* What is being asked *
Repeat all of the entries, please, keeping each line exact.
Dataset extract: Begin
(* ===== verification/Frames.v ===== *)
(** Theorems on a whole frame: what [apply] ([Allocator.v]) does to the kernel,
    to the allocator's snapshots and to the layers. *)
From S2P Require Import Prelude DrmAbi FormatMod Multirect PlaneRegistry PropertyStore ZposOrder Layer Output.
From S2P Require Import LayerGroups Assignment Scoring AllocState Canvas Atomic Writes PlaneOrder Search.
From S2P Require Import Allocator.

Section Frames.
Context `{abi : DrmAbi} `{cpp : CppStd} `{lib : Libdrm}.

(** ** The writes change the snapshots, the foreign planes and the counters *)

Definition same_but_writes (a a' : Allocator) : Prop :=
  a' = a {{ last_committed_ := last_committed_ a'; foreign_lit_ := foreign_lit_ a';
            diagnostics_ := diagnostics_ a' }}.

(** ... and the snapshots only when it is for real. *)
Definition written (test_only : bool) (a a' : Allocator) : Prop :=
  same_but_writes a a' /\ (test_only = true -> last_committed_ a' = last_committed_ a).

Lemma written_refl t a : written t a a.
Proof. split; [unfold same_but_writes; by destruct a | done]. Qed.

Lemma written_trans t a b c : written t a b -> written t b c -> written t a c.
Proof.
  unfold written, same_but_writes. intros [H1 H2] [H3 H4]. split; [|intros Ht; rewrite H4, H2 by done; done].
  rewrite H3, H1. reflexivity.
Qed.

Lemma written_count t b a : written t a (count_written b a).
Proof. by split. Qed.

Lemma write_zero_written t pid name ts b a req : written t a (write_zero pid name ts b a req).1.
Proof.
  unfold write_zero. destruct (property_id _ _ _); [|apply written_refl].
  destruct (add_property _ _ _ _) as [r req']. simpl. destruct (_ && ts); [apply written_count | apply written_refl].
Qed.

Lemma disable_loop_written t keep planes a req : written t a (disable_loop keep true t planes a req).1.
Proof.
  revert a req. induction planes as [|p planes IH]; intros a req; cbn [disable_loop]; [apply written_refl|].
  destruct (spared a keep p); [apply IH|]. destruct (_ && _ && _); [apply IH|]. unfold disable_plane.
  pose proof (write_zero_written t (id p) "FB_ID" true true a req) as H1.
  destruct (write_zero (id p) "FB_ID" _ _ a req) as [a1 r1].
  pose proof (write_zero_written t (id p) "CRTC_ID" true false a1 r1) as H2.
  destruct (write_zero (id p) "CRTC_ID" _ _ a1 r1) as [a2 r2]. cbn [fst] in *. cbn [andb].
  assert (H12 := written_trans _ _ _ _ H1 H2). destruct t; cbn [negb].
  - by eapply written_trans.
  - eapply written_trans; [exact H12|]. eapply written_trans; [|apply IH]. by split.
Qed.

Lemma reset_on_arm_written t pid ps a req : written t a (reset_on_arm pid ps a req).1.2.
Proof.
  revert a req. induction ps as [|p ps IH]; intros a req; cbn [reset_on_arm]; [apply written_refl|].
  destruct (add_property _ _ _ _) as [[u|e] req']; [|apply written_refl].
  eapply written_trans; [apply written_count | apply IH].
Qed.

Lemma real_loop_written t layer pid zpos snap tags a req : written t a (real_loop layer pid zpos snap tags a req).1.2.
Proof.
  revert a req. induction tags as [|tag tags IH]; intros a req; cbn [real_loop]; [apply written_refl|].
  destruct (negb (test _ _)); [apply IH|]. cbv zeta. destruct (writable _ _ _); [|apply IH].
  destruct (externally_bound_ _ && _); [apply IH|]. destruct (negb (need_write _ _ _)); [apply IH|].
  destruct (add_property _ _ _ _) as [[u|e] req']; [|apply written_refl].
  eapply written_trans; [apply written_count | apply IH].
Qed.

Lemma apply_real_written t hp lp pid zpos a req :
  written t a (apply_layer_to_plane_real hp lp pid t zpos a req).1.2.
Proof.
  unfold apply_layer_to_plane_real. cbv zeta.
  assert (H1 : written t a (match diff_base a lp pid with
    | None => reset_on_arm pid (reset_props a pid) a req | Some _ => (Val tt, a, req) end).1.2).
  { destruct (diff_base a lp pid); [apply written_refl | apply reset_on_arm_written]. }
  destruct (match diff_base a lp pid with Some _ => _ | None => _ end) as [[[u|e] a1] r1]; [|exact H1].
  pose proof (real_loop_written t (lay hp lp) pid zpos (diff_base a lp pid) all_tags a1 r1) as H2.
  destruct (real_loop _ _ _ _ _ _ _) as [[[u2|e2] a2] r2]; [|by eapply written_trans].
  eapply written_trans; [exact H1|]. eapply written_trans; [exact H2|].
  destruct t; [apply written_refl | by split].
Qed.

Definition place_all (es : PlaneAssignment) (hp : heap) : heap :=
  foldl (fun hp (e : Z * positive) => place_layer e.1 e.2 hp) hp es.

Lemma arm_loop_written t before stack es a hp req :
  let '(r, a', hp', req') := arm_loop before stack t es a hp req in
  written t a a' /\ (has_value r = true -> hp' = place_all es hp).
Proof.
  revert a hp req. induction es as [|[pid lp] es IH]; intros a hp req; cbn [arm_loop].
  { split; [apply written_refl | done]. }
  cbv zeta. set (hp1 := if before then place_layer pid lp hp else hp).
  pose proof (apply_real_written t hp1 lp pid (zpos_in stack pid) a req) as H1.
  destruct (apply_layer_to_plane_real _ _ _ _ _ _ _) as [[[u|e] a1] r1]; cbn [fst snd] in H1; [|done].
  replace (if before then hp1 else place_layer pid lp hp1) with (place_layer pid lp hp) by by destruct before.
  specialize (IH a1 (place_layer pid lp hp) r1). destruct (arm_loop _ _ _ _ a1 _ r1) as [[[r a2] hp2] r2].
  destruct IH as [H2 Hh]. split; [by eapply written_trans | exact Hh].
Qed.

(** ** The TESTs of a frame *)

Record spent (a : Allocator) (k : kernel) (a' : Allocator) (k' : kernel) : Prop := {
  spent_tests : exists n, probed n k k' /\
    test_commits_this_frame_ a' = (n + test_commits_this_frame_ a)%nat;
  spent_budget :
    (test_commits_this_frame_ a' <= Nat.max (test_commits_this_frame_ a) (max_test_commits_ a))%nat;
  spent_max : max_test_commits_ a' = max_test_commits_ a
}.

Lemma searched_spent a k a' k' : searched a k a' k' -> spent a k a' k'.
Proof.
  intros [(n & Hn & Ht & _) Hb Hs]. split; [by exists n | done | by rewrite Hs].
Qed.

Lemma spent_quiet a a' k :
  test_commits_this_frame_ a' = test_commits_this_frame_ a -> max_test_commits_ a' = max_test_commits_ a ->
  spent a k a' k.
Proof. intros Ht Hm. split; [exists 0%nat; split; [constructor | lia] | lia | done]. Qed.

Lemma spent_trans a k b k' c k'' : spent a k b k' -> spent b k' c k'' -> spent a k c k''.
Proof.
  intros [(n & Hn & Hnt) Hb Hm] [(m & Hp & Hmt) Hb' Hm']. split.
  - exists (n + m)%nat. split; [by eapply probed_trans | lia].
  - lia.
  - congruence.
Qed.

Lemma written_spent t a a' k : written t a a' -> spent a k a' k.
Proof. intros [H _]. apply spent_quiet; by rewrite H. Qed.

(** ** What a search may assign *)

Record assigned_ok (hp : heap) (c : Z) (ls : list positive) (ps : list PlaneCapabilities)
    (asg : PlaneAssignment) : Prop := {
  ao_planes : NoDup asg.*1;
  ao_layers : NoDup asg.*2;
  ao_pairs : forall p l, (p, l) ∈ asg -> l ∈ ls /\
    exists plane, plane ∈ ps /\ id plane = p /\ plane_statically_compatible plane (lay hp l) c = true
}.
Dataset extract: End
* Task solution *
(* ===== verification/Frames.v ===== *)
(** Theorems on a whole frame: what [apply] ([Allocator.v]) does to the kernel,
    to the allocator's snapshots and to the layers. *)
From S2P Require Import Prelude DrmAbi FormatMod Multirect PlaneRegistry PropertyStore ZposOrder Layer Output.
From S2P Require Import LayerGroups Assignment Scoring AllocState Canvas Atomic Writes PlaneOrder Search.
From S2P Require Import Allocator.

Section Frames.
Context `{abi : DrmAbi} `{cpp : CppStd} `{lib : Libdrm}.

(** ** The writes change the snapshots, the foreign planes and the counters *)

Definition same_but_writes (a a' : Allocator) : Prop :=
  a' = a {{ last_committed_ := last_committed_ a'; foreign_lit_ := foreign_lit_ a';
            diagnostics_ := diagnostics_ a' }}.

(** ... and the snapshots only when it is for real. *)
Definition written (test_only : bool) (a a' : Allocator) : Prop :=
  same_but_writes a a' /\ (test_only = true -> last_committed_ a' = last_committed_ a).

Lemma written_refl t a : written t a a.
Proof. split; [unfold same_but_writes; by destruct a | done]. Qed.

Lemma written_trans t a b c : written t a b -> written t b c -> written t a c.
Proof.
  unfold written, same_but_writes. intros [H1 H2] [H3 H4]. split; [|intros Ht; rewrite H4, H2 by done; done].
  rewrite H3, H1. reflexivity.
Qed.

Lemma written_count t b a : written t a (count_written b a).
Proof. by split. Qed.

Lemma write_zero_written t pid name ts b a req : written t a (write_zero pid name ts b a req).1.
Proof.
  unfold write_zero. destruct (property_id _ _ _); [|apply written_refl].
  destruct (add_property _ _ _ _) as [r req']. simpl. destruct (_ && ts); [apply written_count | apply written_refl].
Qed.

Lemma disable_loop_written t keep planes a req : written t a (disable_loop keep true t planes a req).1.
Proof.
  revert a req. induction planes as [|p planes IH]; intros a req; cbn [disable_loop]; [apply written_refl|].
  destruct (spared a keep p); [apply IH|]. destruct (_ && _ && _); [apply IH|]. unfold disable_plane.
  pose proof (write_zero_written t (id p) "FB_ID" true true a req) as H1.
  destruct (write_zero (id p) "FB_ID" _ _ a req) as [a1 r1].
  pose proof (write_zero_written t (id p) "CRTC_ID" true false a1 r1) as H2.
  destruct (write_zero (id p) "CRTC_ID" _ _ a1 r1) as [a2 r2]. cbn [fst] in *. cbn [andb].
  assert (H12 := written_trans _ _ _ _ H1 H2). destruct t; cbn [negb].
  - by eapply written_trans.
  - eapply written_trans; [exact H12|]. eapply written_trans; [|apply IH]. by split.
Qed.

Lemma reset_on_arm_written t pid ps a req : written t a (reset_on_arm pid ps a req).1.2.
Proof.
  revert a req. induction ps as [|p ps IH]; intros a req; cbn [reset_on_arm]; [apply written_refl|].
  destruct (add_property _ _ _ _) as [[u|e] req']; [|apply written_refl].
  eapply written_trans; [apply written_count | apply IH].
Qed.

Lemma real_loop_written t layer pid zpos snap tags a req : written t a (real_loop layer pid zpos snap tags a req).1.2.
Proof.
  revert a req. induction tags as [|tag tags IH]; intros a req; cbn [real_loop]; [apply written_refl|].
  destruct (negb (test _ _)); [apply IH|]. cbv zeta. destruct (writable _ _ _); [|apply IH].
  destruct (externally_bound_ _ && _); [apply IH|]. destruct (negb (need_write _ _ _)); [apply IH|].
  destruct (add_property _ _ _ _) as [[u|e] req']; [|apply written_refl].
  eapply written_trans; [apply written_count | apply IH].
Qed.

Lemma apply_real_written t hp lp pid zpos a req :
  written t a (apply_layer_to_plane_real hp lp pid t zpos a req).1.2.
Proof.
  unfold apply_layer_to_plane_real. cbv zeta.
  assert (H1 : written t a (match diff_base a lp pid with
    | None => reset_on_arm pid (reset_props a pid) a req | Some _ => (Val tt, a, req) end).1.2).
  { destruct (diff_base a lp pid); [apply written_refl | apply reset_on_arm_written]. }
  destruct (match diff_base a lp pid with Some _ => _ | None => _ end) as [[[u|e] a1] r1]; [|exact H1].
  pose proof (real_loop_written t (lay hp lp) pid zpos (diff_base a lp pid) all_tags a1 r1) as H2.
  destruct (real_loop _ _ _ _ _ _ _) as [[[u2|e2] a2] r2]; [|by eapply written_trans].
  eapply written_trans; [exact H1|]. eapply written_trans; [exact H2|].
  destruct t; [apply written_refl | by split].
Qed.

Definition place_all (es : PlaneAssignment) (hp : heap) : heap :=
  foldl (fun hp (e : Z * positive) => place_layer e.1 e.2 hp) hp es.

Lemma arm_loop_written t before stack es a hp req :
  let '(r, a', hp', req') := arm_loop before stack t es a hp req in
  written t a a' /\ (has_value r = true -> hp' = place_all es hp).
Proof.
  revert a hp req. induction es as [|[pid lp] es IH]; intros a hp req; cbn [arm_loop].
  { split; [apply written_refl | done]. }
  cbv zeta. set (hp1 := if before then place_layer pid lp hp else hp).
  pose proof (apply_real_written t hp1 lp pid (zpos_in stack pid) a req) as H1.
  destruct (apply_layer_to_plane_real _ _ _ _ _ _ _) as [[[u|e] a1] r1]; cbn [fst snd] in H1; [|done].
  replace (if before then hp1 else place_layer pid lp hp1) with (place_layer pid lp hp) by by destruct before.
  specialize (IH a1 (place_layer pid lp hp) r1). destruct (arm_loop _ _ _ _ a1 _ r1) as [[[r a2] hp2] r2].
  destruct IH as [H2 Hh]. split; [by eapply written_trans | exact Hh].
Qed.

(** ** The TESTs of a frame *)

Record spent (a : Allocator) (k : kernel) (a' : Allocator) (k' : kernel) : Prop := {
  spent_tests : exists n, probed n k k' /\
    test_commits_this_frame_ a' = (n + test_commits_this_frame_ a)%nat;
  spent_budget :
    (test_commits_this_frame_ a' <= Nat.max (test_commits_this_frame_ a) (max_test_commits_ a))%nat;
  spent_max : max_test_commits_ a' = max_test_commits_ a
}.

Lemma searched_spent a k a' k' : searched a k a' k' -> spent a k a' k'.
Proof.
  intros [(n & Hn & Ht & _) Hb Hs]. split; [by exists n | done | by rewrite Hs].
Qed.

Lemma spent_quiet a a' k :
  test_commits_this_frame_ a' = test_commits_this_frame_ a -> max_test_commits_ a' = max_test_commits_ a ->
  spent a k a' k.
Proof. intros Ht Hm. split; [exists 0%nat; split; [constructor | lia] | lia | done]. Qed.

Lemma spent_trans a k b k' c k'' : spent a k b k' -> spent b k' c k'' -> spent a k c k''.
Proof.
  intros [(n & Hn & Hnt) Hb Hm] [(m & Hp & Hmt) Hb' Hm']. split.
  - exists (n + m)%nat. split; [by eapply probed_trans | lia].
  - lia.
  - congruence.
Qed.

Lemma written_spent t a a' k : written t a a' -> spent a k a' k.
Proof. intros [H _]. apply spent_quiet; by rewrite H. Qed.

(** ** What a search may assign *)

Record assigned_ok (hp : heap) (c : Z) (ls : list positive) (ps : list PlaneCapabilities)
    (asg : PlaneAssignment) : Prop := {
  ao_planes : NoDup asg.*1;
  ao_layers : NoDup asg.*2;
  ao_pairs : forall p l, (p, l) ∈ asg -> l ∈ ls /\
    exists plane, plane ∈ ps /\ id plane = p /\ plane_statically_compatible plane (lay hp l) c = true
}.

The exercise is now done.